Trotz des verschärften Wahlkampfs sind SPD und CDU/CSU um eine Annäherung ihrer Positionen in der Irak-Politik bemüht.

dpa/HB BERLIN. Unionskanzlerkandidat Edmund Stoiber (CSU) sagte am Donnerstag in Berlin, er sei froh darüber, dass es ein absolutes Maß an Übereinstimmung darin gebe, dass in der Irak-Frage "die Hoheit" bei den Vereinten Nationen liege.

Auch die FDP lehne eine US-Militäraktion gegen den Irak ohne Uno-Mandat ab, sagte der FDP-Fraktionschef Wolfgang Gerhardt. Außenminister Joschka Fischer (Grüne) sagte, es freute ihn, wenn es jetzt einen belastbaren Konsens in Deutschland gäbe. Zugleich warf er Stoiber aber einen Zickzackkurs in der Irak-Frage vor.

Fischer sagte in Berlin, Stoiber habe mit seiner Warnung vor einem militärischen Alleingang der USA gegen den Irak gezeigt, dass er "hin- und herspringt". Die "Halbwertzeit der Positionierung" Stoibers seit dem TV-Duell mit Bundeskanzler Gerhard Schröder (SPD) vom vergangenen Wochenende sei "erstaunlich".

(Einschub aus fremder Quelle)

Lemma patch_ok_keeps rel url h w w' r :
  tr_patch_chunk url h (drop (N.to_nat rel) chunk) (usize_len base + rel, usize_len base + usize_len chunk - 1) w
    = (w', Ok r) → is_success (uc_status r) = true → keeps rel w → ∀ next,
  response_next_offset (uc_range r) (usize_len base) (usize_len base + rel) (usize_len base + usize_len chunk - 1)
    = Ok next → chunk ≠ [] →
  ∃ rel', next = usize_len base + rel' ∧ keeps rel' w'.
Proof.
  intros Hp Hok Hk next Hnext Hne. pose proof (patch_keeps _ _ _ _ _ _ _ Hp Hk) as (n' & _ & Hn' & Hs').
  destruct Hk as (n & Hrel & Hn & Hs).
  apply hr_patch_ok in Hp as [Ha Hrange]; [|done]. unfold response_next_offset in Hnext.
  assert (0 < usize_len chunk) by (unfold usize_len; destruct chunk; simpl; [done|lia]).
  destruct (uc_range r) as [[s e]|].
  - repeat case_match; try done. apply ok_or_ok, checked_add_Some in Hnext as [-> _].
    rewrite Hs', usize_len_app in Hrange. exists (usize_len (take n' chunk)). split; [lia|].
    exists n'. split_and!; [|done|done]. unfold usize_len. rewrite length_take. lia.
  - apply ok_or_ok, checked_add_Some in Hnext as [-> _]. exists (usize_len chunk). split; [lia|].
    exists (length chunk). split_and!; [done|done|]. rewrite Hrange, Hs, <-app_assoc. f_equal.
    rewrite Hs, usize_len_app in Ha. unfold usize_len in Ha. rewrite length_take in Ha.
    assert (N.to_nat rel = n) as -> by lia. by rewrite take_drop, firstn_all.
Qed.

Lemma patch_request_keeps rel url h b op w :
  keeps_le rel w (request_patch_chunk_with_auth_retry url h (drop (N.to_nat rel) chunk)
                    (usize_len base + rel, b) op w).1.
Proof.
  apply (preserves_auth_retry (keeps_le rel)).
  - intros w0. by apply same_keeps, cached_same.
  - intros c w0. by apply same_keeps, refresh_same.
  - intros h0 w0. unfold io_transport. destruct (tr_patch_chunk _ _ _ _ w0) as [w1 o] eqn:Hp. by eapply patch_keeps.
Qed.

Lemma patch_request_ok rel url h op w w' r next :
  request_patch_chunk_with_auth_retry url h (drop (N.to_nat rel) chunk)
    (usize_len base + rel, usize_len base + usize_len chunk - 1) op w = (w', Ok r) →
  is_success (uc_status r) = true → keeps rel w → chunk ≠ [] →
  response_next_offset (uc_range r) (usize_len base) (usize_len base + rel)
    (usize_len base + usize_len chunk - 1) = Ok next →
  ∃ rel', next = usize_len base + rel' ∧ keeps rel' w'.
Proof.
  intros Hp Hok Hk Hne Hnext. unfold request_patch_chunk_with_auth_retry in Hp.
  apply (auth_retry_last (keeps_le rel)) in Hp as (h1 & w1 & Hle & Hp).
  - apply io_transport_ok in Hp. eapply patch_ok_keeps; [done|done|by apply Hle|done|done].
  - intros w0. by apply same_keeps, cached_same.
  - intros c w0. by apply same_keeps, refresh_same.
  - intros h0 w0 w1 r0 Hs _. apply io_transport_ok in Hs. by eapply patch_keeps.
Qed.

Lemma get_request_same url op n : preserves same_stored (request_get_with_auth_retry (W:=W) url op n).
Proof.
  apply preserves_bind; [apply _|apply auth_headers_same|]. intros h.
  apply (preserves_auth_retry same_stored); [apply cached_same|apply refresh_same|].
  intros h0 w. unfold io_transport. pose proof (hr_get url h0 n w) as Hg. by destruct (tr_get _ _ _ w).
Qed.

Lemma probe_same url : preserves same_stored (probe_upload_session (W:=W) self url).
Proof.
  unfold probe_upload_session. apply preserves_bind; [apply _|apply get_request_same|].
  intros [[status headers] body]. apply preserves_bind; [apply _| |intros; apply (preserves_ret same_stored)].
  destruct (header_get _ _); [|apply (preserves_ret same_stored)].
  apply preserves_bind; [apply _|apply (preserves_lift same_stored)|]. intros text.
  apply preserves_bind; [apply _|apply (preserves_lift same_stored)|]. intros range. apply (preserves_ret same_stored).
Qed.

Lemma probe_range url w w' status headers s e :
  probe_upload_session self url w = (w', Ok (status, headers, Some (s, e))) → is_success status = true →
  e + 1 = usize_len (stored w').
Proof.
  intros Hp Hok. unfold probe_upload_session in Hp. apply io_bind_ok in Hp as (w1 & [[st hd] body] & Hg & Hp).
  apply io_bind_ok in Hp as (w2 & range & Hr & Hp). injection Hp as <- <- <- ->.
  destruct (header_get hd (lit "range")) as [v|] eqn:Hv; [|done].
  apply io_bind_ok in Hr as (w3 & text & Ht & Hr). apply lift_ok in Ht as [-> Ht%ok_or_ok].
  apply io_bind_ok in Hr as (w4 & range & Hrg & Hr). apply lift_ok in Hrg as [-> Hrg%ok_or_ok].
  injection Hr as <- ->. unfold request_get_with_auth_retry in Hg.
  apply io_bind_ok in Hg as (w5 & h & _ & Hg).
  assert (PreOrder (λ _ _ : W, True)) by done.
  apply (auth_retry_last (λ _ _, True)) in Hg as (h1 & w6 & _ & Hg); [|done..].
  apply io_transport_ok in Hg. by eapply hr_get_range.
Qed.

Lemma update_session_url_world headers s : (update_session_url (W:=W) self headers s).1.2 = s.2.
Proof.
  unfold update_session_url, mbind, io_bind, session_url, lift, set_session_url.
  by destruct (update_location _ _ _).
Qed.

Lemma after_patch_world config a b st o s : (after_patch (W:=W) self config a b st o s).1.2 = s.2.
Proof.
  unfold after_patch. destruct o as [resp|e|]; [|by repeat case_match|done].
  unfold mbind at 1, io_bind at 1. pose proof (update_session_url_world (uc_headers resp) s) as Hu.
  destruct (update_session_url _ _ s) as [s1 [u|e|]]; simpl in Hu; try done.
  rewrite <-Hu. destruct (uc_location resp) as [loc|].
  - unfold mbind, io_bind, lift, set_session_url. destruct (resolved_location _ _); try done. simpl.
    by repeat case_match.
  - unfold mbind, io_bind, lift. simpl. by repeat case_match.
Qed.

Notation start := (usize_len base).
Notation end_ := (usize_len base + usize_len chunk - 1).
Hypothesis Hne : chunk ≠ [].

(** After a round: done, or at a position the session has reached. *)
Definition reached (next : option ChunkState) (w : W) : Prop :=
  match next with
  | None => keeps (usize_len chunk) w
  | Some st => ∃ rel, cs_remote_next st = start + rel ∧ keeps rel w
  end.

Lemma on_world_ok {A} (m : IO W A) (s s' : list N * W) a :
  on_world m s = (s', Ok a) → ∃ w', m s.2 = (w', Ok a) ∧ s' = (s.1, w').
Proof. unfold on_world. destruct (m s.2) as [w' o]. intros [= <- ->]. eauto. Qed.

Lemma keeps_stored rel (w w' : W) : stored w' = stored w → keeps rel w → keeps rel w'.
Proof. intros Hs. by apply same_keeps. Qed.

Nach der rot-grünen Bundesregierung war auch Stoiber am Mittwoch erstmals auf Distanz zur US-Regierung unter Präsident George W. Bush gegangen. Diese wirbt um Zustimmung dafür, unabhängig von einer Rückkehr der Uno-Waffenkontrolleure gegen den Irak mit einem Präventivschlag vorzugehen.

Fischer erneuerte die Ablehnung eines US-Militärschlags mit dem Ziel, den irakischen Diktator Saddam Hussein zu stürzen. Die Entwicklung hin zu einem Krieg gehe in die falsche Richtung. Die Irak-Frage werde auch beim informellen Treffen der EU-Außenminister in Dänemark an diesem Wochenende erörtert. Er wolle dabei mit dem britischen Außenminister Jack Straw sprechen. Dieser hatte sich für ein Ultimatum der Vereinten Nationen an Saddam Hussein ausgesprochen, um die Wiederzulassung der Uno-Waffeninspekteure im Irak durchzusetzen.

Nach Fischers Worten stoßen die US-Pläne, im Irak durch eine bewaffnete Intervention einen Regimewechsel zu erzwingen, in der internationalen Gemeinschaft auf "große Skepsis, um es diplomatisch zu sagen". Die USA befänden sich in dieser Frage noch in einer "Positionierungsdiskussion".

Zur Rolle der in Kuwait stationierten deutschen Fuchs-Spürpanzer im Falle eines Krieges im benachbarten Irak sagte Fischer, der Auftrag sei durch einen Bundestagsbeschluss klar definiert. Sie würden nur im Rahmen der internationalen Anti-Terror-Operation "Enduring Freedom" eingesetzt. Für alles andere sei ein neuer Beschluss nötig. Das Bundestagsmandat der deutschen Streitkräfte läuft Mitte November aus. Für eine Verlängerung ist ein neuer Parlamentsbeschluss notwendig. In Kuwait sind nach Angaben des Verteidigungsministeriums 52 Bundeswehrsoldaten stationiert.

Stoiber sagte, er habe am Donnerstag auch eine halbe Stunde mit dem französischen Präsidenten Jacques Chirac gesprochen habe. Chirac und er seien sich darüber einig, dass es in der Irak-Frage keine nationalen Einzellösungen geben dürfe. Es müsse eine abgestimmte europäischen Position gefunden werden. Er fühle sich damit in seiner Haltung bestätigt.

Die Deutsche Gesellschaft für Auswärtige Politik begrüßte die deutliche Distanzierung der Parteien zu dem von US-Vizepräsident Richard Cheney geforderten Präventivschlag gegen den Irak. "In dieser so komplexen Situation kann man mit dem Mittel des Krieges das Problem nicht lösen", sagte der Direktor Karl Kaiser im Deutschlandfunk.